GOAL OF THE EXERCISE: Find and copy each line of the records where the string "before" shows up.

Saved entries
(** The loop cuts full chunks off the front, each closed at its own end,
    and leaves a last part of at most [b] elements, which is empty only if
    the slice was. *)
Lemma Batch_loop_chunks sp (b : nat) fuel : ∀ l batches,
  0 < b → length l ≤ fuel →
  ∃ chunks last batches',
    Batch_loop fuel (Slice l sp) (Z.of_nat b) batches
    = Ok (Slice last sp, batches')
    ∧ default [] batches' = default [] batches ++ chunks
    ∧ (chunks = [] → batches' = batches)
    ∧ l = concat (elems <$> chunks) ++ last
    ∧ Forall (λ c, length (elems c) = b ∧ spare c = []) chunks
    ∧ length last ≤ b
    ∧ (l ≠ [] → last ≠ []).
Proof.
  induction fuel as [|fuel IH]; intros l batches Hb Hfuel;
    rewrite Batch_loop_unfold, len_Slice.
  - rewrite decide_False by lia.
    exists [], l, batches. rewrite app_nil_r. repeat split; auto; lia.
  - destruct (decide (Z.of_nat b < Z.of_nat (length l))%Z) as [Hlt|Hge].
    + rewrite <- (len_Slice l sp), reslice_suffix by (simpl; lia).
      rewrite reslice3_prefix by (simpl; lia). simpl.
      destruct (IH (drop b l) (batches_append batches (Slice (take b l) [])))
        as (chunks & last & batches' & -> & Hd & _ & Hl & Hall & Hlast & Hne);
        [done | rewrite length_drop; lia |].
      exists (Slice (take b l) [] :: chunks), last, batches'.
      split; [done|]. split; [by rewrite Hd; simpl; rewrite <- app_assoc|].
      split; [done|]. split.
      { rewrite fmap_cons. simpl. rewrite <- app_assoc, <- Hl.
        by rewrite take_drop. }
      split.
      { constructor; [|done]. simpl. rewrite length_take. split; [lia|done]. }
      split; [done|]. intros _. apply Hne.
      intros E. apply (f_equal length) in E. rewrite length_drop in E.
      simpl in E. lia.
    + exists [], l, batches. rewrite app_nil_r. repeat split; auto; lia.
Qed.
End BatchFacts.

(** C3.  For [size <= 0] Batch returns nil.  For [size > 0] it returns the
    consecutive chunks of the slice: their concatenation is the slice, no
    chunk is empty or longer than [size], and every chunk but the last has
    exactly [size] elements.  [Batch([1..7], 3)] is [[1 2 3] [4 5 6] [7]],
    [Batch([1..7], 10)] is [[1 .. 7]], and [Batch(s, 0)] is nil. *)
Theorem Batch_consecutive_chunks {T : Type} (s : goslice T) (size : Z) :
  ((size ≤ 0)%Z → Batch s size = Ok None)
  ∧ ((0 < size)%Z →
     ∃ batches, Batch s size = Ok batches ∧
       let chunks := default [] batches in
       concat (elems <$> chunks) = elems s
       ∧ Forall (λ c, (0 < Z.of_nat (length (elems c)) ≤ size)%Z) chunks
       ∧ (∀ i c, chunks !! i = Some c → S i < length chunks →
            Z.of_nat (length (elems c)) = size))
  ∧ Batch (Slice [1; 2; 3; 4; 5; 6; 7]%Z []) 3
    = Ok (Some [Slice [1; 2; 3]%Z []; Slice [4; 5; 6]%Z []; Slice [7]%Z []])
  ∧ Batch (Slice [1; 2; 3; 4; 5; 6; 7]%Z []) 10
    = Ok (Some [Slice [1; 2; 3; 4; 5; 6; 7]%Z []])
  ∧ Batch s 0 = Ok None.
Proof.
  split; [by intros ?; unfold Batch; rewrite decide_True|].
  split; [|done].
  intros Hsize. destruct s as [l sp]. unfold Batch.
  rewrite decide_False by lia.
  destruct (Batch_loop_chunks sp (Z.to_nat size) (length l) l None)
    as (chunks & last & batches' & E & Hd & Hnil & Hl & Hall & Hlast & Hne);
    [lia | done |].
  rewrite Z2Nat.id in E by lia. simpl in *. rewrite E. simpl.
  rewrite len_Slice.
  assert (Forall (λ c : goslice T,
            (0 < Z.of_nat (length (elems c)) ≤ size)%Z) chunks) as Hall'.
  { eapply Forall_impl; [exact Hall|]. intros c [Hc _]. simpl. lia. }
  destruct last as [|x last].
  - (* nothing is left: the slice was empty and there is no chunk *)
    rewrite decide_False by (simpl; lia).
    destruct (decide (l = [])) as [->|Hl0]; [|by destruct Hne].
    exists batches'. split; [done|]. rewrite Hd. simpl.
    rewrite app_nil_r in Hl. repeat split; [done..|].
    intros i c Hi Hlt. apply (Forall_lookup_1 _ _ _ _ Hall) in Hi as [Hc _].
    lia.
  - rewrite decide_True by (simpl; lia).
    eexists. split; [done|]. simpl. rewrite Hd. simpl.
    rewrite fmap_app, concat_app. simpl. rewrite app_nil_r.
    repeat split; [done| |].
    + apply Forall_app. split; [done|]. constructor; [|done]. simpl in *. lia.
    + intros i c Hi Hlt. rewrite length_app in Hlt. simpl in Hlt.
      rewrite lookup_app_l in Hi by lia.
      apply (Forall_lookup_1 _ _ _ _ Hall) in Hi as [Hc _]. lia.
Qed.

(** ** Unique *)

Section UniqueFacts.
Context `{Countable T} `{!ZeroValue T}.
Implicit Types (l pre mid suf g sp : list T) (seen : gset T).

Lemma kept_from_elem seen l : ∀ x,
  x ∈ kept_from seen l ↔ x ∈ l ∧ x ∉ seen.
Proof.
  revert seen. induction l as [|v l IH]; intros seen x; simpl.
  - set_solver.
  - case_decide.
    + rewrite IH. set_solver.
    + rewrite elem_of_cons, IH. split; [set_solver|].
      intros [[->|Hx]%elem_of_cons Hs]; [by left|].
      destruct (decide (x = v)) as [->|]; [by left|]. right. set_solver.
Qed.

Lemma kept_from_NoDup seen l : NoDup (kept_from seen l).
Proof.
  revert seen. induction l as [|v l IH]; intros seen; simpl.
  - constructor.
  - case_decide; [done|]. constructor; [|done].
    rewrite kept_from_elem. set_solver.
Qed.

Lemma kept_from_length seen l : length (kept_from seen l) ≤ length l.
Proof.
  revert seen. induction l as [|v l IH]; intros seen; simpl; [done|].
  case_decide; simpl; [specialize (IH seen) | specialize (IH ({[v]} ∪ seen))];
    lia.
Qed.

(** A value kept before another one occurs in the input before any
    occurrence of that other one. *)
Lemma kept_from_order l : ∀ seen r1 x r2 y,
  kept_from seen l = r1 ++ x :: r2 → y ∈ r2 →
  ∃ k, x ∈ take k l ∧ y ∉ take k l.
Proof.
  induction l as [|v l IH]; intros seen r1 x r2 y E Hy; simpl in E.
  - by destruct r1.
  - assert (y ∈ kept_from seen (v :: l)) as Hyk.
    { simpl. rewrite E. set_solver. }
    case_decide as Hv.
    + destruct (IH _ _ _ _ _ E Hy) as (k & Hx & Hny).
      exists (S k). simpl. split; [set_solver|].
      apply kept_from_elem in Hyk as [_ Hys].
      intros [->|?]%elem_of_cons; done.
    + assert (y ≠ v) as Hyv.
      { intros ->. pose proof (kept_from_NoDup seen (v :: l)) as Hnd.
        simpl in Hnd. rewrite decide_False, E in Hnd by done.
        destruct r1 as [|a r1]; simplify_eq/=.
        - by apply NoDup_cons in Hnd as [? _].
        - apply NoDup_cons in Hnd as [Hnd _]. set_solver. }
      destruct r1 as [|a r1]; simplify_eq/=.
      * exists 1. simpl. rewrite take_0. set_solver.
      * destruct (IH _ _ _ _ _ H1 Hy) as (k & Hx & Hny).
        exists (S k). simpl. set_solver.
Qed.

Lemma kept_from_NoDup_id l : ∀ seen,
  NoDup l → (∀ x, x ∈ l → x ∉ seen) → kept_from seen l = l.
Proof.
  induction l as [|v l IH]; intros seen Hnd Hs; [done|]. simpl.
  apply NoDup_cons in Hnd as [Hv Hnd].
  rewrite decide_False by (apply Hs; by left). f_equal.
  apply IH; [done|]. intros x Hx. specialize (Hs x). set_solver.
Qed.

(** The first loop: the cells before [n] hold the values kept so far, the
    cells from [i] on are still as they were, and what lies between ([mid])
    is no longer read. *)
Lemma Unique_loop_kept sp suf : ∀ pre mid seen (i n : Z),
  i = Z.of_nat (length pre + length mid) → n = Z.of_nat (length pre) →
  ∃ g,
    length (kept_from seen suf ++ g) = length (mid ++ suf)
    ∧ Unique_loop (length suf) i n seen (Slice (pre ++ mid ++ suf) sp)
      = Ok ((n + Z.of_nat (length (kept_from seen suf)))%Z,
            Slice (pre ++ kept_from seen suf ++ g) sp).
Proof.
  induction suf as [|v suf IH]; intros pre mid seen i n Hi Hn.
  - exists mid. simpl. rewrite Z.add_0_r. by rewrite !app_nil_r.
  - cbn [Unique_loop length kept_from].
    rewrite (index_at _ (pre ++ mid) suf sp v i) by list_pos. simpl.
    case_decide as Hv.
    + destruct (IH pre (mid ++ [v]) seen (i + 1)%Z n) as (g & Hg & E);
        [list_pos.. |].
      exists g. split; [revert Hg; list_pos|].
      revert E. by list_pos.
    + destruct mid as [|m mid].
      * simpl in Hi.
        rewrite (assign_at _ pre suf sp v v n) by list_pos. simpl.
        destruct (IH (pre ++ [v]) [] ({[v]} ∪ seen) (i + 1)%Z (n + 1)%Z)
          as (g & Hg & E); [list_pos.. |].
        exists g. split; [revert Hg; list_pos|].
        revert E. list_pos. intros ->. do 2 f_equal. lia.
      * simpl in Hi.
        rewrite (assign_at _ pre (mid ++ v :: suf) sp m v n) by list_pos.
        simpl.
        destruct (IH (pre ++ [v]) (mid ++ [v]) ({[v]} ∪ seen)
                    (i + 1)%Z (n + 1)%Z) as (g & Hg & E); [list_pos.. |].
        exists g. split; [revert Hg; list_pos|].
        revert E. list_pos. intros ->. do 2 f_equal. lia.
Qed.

RESPONSE TO THIS TASK:
(** A value kept before another one occurs in the input before any
(** The first loop: the cells before [n] hold the values kept so far, the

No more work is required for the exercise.